Top of INFORMATION SUPPLIED

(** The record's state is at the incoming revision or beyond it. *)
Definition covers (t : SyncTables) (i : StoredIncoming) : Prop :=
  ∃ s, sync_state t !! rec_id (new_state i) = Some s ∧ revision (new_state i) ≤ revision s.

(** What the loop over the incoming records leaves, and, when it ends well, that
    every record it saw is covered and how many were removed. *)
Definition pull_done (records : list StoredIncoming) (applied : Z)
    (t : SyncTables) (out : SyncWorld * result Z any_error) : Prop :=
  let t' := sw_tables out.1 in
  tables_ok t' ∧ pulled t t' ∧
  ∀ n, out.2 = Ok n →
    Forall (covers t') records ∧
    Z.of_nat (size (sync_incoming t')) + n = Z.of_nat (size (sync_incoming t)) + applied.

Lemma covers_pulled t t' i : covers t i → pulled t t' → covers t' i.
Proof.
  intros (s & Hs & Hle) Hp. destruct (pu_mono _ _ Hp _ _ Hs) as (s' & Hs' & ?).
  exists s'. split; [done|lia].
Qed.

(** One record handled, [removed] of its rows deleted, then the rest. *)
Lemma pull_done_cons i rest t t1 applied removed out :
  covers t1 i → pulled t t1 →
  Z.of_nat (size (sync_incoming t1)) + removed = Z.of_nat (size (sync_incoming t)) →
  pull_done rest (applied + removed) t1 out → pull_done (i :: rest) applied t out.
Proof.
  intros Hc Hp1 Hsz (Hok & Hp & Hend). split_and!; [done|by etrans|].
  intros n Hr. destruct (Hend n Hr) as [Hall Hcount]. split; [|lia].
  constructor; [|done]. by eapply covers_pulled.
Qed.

Bottom of INFORMATION SUPPLIED

GOAL OF THE EXERCISE |
For the lines above, output exactly those from the line containing "Definition covers (t" through the line containing "every record it", and skip the others.

RESULT OF THE TASK |
Definition covers (t : SyncTables) (i : StoredIncoming) : Prop :=
  ∃ s, sync_state t !! rec_id (new_state i) = Some s ∧ revision (new_state i) ≤ revision s.

(** What the loop over the incoming records leaves, and, when it ends well, that
    every record it saw is covered and how many were removed. *)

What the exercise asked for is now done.